-- Excerpted data follows --

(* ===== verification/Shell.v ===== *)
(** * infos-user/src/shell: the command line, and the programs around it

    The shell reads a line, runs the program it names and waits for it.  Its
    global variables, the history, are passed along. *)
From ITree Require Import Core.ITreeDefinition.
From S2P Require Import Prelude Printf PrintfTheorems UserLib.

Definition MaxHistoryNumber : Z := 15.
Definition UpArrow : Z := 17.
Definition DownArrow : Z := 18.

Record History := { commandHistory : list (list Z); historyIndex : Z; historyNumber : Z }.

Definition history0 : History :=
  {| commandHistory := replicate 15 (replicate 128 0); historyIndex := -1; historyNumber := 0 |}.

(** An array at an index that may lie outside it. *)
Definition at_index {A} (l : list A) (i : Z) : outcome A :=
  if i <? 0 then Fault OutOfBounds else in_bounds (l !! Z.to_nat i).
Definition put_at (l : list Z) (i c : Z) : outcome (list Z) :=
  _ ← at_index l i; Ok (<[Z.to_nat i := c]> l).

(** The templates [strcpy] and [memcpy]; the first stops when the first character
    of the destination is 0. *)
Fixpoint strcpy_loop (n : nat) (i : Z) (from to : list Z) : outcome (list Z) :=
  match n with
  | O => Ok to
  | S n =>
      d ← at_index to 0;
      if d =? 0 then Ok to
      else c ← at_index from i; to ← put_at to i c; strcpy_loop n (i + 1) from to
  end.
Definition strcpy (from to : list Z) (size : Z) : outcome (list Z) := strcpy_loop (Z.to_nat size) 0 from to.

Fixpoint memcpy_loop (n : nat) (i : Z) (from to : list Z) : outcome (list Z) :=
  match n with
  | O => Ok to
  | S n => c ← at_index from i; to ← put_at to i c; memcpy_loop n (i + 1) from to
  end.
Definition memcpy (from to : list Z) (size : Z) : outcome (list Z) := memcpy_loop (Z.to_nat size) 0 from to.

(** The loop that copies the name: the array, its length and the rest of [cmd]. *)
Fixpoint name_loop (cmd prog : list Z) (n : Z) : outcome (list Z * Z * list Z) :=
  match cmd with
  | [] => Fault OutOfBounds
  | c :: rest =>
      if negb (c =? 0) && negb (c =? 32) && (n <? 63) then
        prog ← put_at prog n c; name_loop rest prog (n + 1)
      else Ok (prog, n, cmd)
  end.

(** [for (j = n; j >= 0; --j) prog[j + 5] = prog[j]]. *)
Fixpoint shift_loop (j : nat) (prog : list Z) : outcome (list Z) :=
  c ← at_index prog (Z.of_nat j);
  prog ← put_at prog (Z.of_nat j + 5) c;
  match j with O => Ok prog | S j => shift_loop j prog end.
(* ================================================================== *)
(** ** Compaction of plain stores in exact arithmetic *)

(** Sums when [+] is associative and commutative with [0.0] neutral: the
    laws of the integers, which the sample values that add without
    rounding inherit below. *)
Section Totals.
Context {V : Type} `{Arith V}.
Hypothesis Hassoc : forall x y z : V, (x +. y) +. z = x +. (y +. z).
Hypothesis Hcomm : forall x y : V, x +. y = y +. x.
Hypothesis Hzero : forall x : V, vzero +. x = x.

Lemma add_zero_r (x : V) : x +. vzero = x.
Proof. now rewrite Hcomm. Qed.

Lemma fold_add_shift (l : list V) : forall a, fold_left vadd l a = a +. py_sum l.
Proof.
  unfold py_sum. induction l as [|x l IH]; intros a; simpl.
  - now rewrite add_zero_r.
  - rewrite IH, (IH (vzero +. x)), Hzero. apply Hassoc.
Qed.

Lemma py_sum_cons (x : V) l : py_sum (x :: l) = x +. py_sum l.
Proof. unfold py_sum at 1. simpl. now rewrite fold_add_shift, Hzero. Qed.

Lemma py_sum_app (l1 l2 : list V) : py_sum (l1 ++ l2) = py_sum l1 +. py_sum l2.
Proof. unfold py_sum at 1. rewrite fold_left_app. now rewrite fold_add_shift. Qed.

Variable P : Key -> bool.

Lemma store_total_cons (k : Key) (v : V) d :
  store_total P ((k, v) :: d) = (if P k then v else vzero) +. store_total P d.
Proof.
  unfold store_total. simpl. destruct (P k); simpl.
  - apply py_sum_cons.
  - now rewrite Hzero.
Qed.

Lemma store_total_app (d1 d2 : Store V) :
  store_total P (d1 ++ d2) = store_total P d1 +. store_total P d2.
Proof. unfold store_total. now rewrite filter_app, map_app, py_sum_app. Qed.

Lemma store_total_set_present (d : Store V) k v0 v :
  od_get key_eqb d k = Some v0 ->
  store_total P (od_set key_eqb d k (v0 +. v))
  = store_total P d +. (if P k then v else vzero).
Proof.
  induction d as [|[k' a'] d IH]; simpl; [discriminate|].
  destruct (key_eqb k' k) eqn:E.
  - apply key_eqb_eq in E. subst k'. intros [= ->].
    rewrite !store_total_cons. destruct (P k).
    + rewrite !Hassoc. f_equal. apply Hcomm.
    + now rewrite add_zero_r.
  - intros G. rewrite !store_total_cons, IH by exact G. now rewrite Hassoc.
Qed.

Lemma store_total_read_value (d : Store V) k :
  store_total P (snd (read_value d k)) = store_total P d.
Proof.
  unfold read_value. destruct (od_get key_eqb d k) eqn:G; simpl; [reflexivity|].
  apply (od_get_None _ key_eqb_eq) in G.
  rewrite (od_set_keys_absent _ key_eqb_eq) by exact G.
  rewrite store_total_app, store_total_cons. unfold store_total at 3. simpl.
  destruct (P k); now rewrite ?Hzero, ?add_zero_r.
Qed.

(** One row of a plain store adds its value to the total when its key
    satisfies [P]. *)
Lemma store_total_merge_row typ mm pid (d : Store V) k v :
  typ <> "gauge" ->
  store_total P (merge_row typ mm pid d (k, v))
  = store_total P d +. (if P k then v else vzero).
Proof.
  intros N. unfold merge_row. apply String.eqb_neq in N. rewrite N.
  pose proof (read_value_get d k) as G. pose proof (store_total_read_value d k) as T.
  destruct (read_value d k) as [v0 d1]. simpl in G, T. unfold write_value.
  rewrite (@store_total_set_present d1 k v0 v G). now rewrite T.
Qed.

-- Excerpted data concluded --

What to work on: Please output exactly the lines between the one holding "unfold read_value. destruct" and the one holding "intros N. unfold" in the records above, inclusive, and nothing more.

Written response:
  unfold read_value. destruct (od_get key_eqb d k) eqn:G; simpl; [reflexivity|].
  apply (od_get_None _ key_eqb_eq) in G.
  rewrite (od_set_keys_absent _ key_eqb_eq) by exact G.
  rewrite store_total_app, store_total_cons. unfold store_total at 3. simpl.
  destruct (P k); now rewrite ?Hzero, ?add_zero_r.
Qed.

(** One row of a plain store adds its value to the total when its key
    satisfies [P]. *)
Lemma store_total_merge_row typ mm pid (d : Store V) k v :
  typ <> "gauge" ->
  store_total P (merge_row typ mm pid d (k, v))
  = store_total P d +. (if P k then v else vzero).
Proof.
  intros N. unfold merge_row. apply String.eqb_neq in N. rewrite N.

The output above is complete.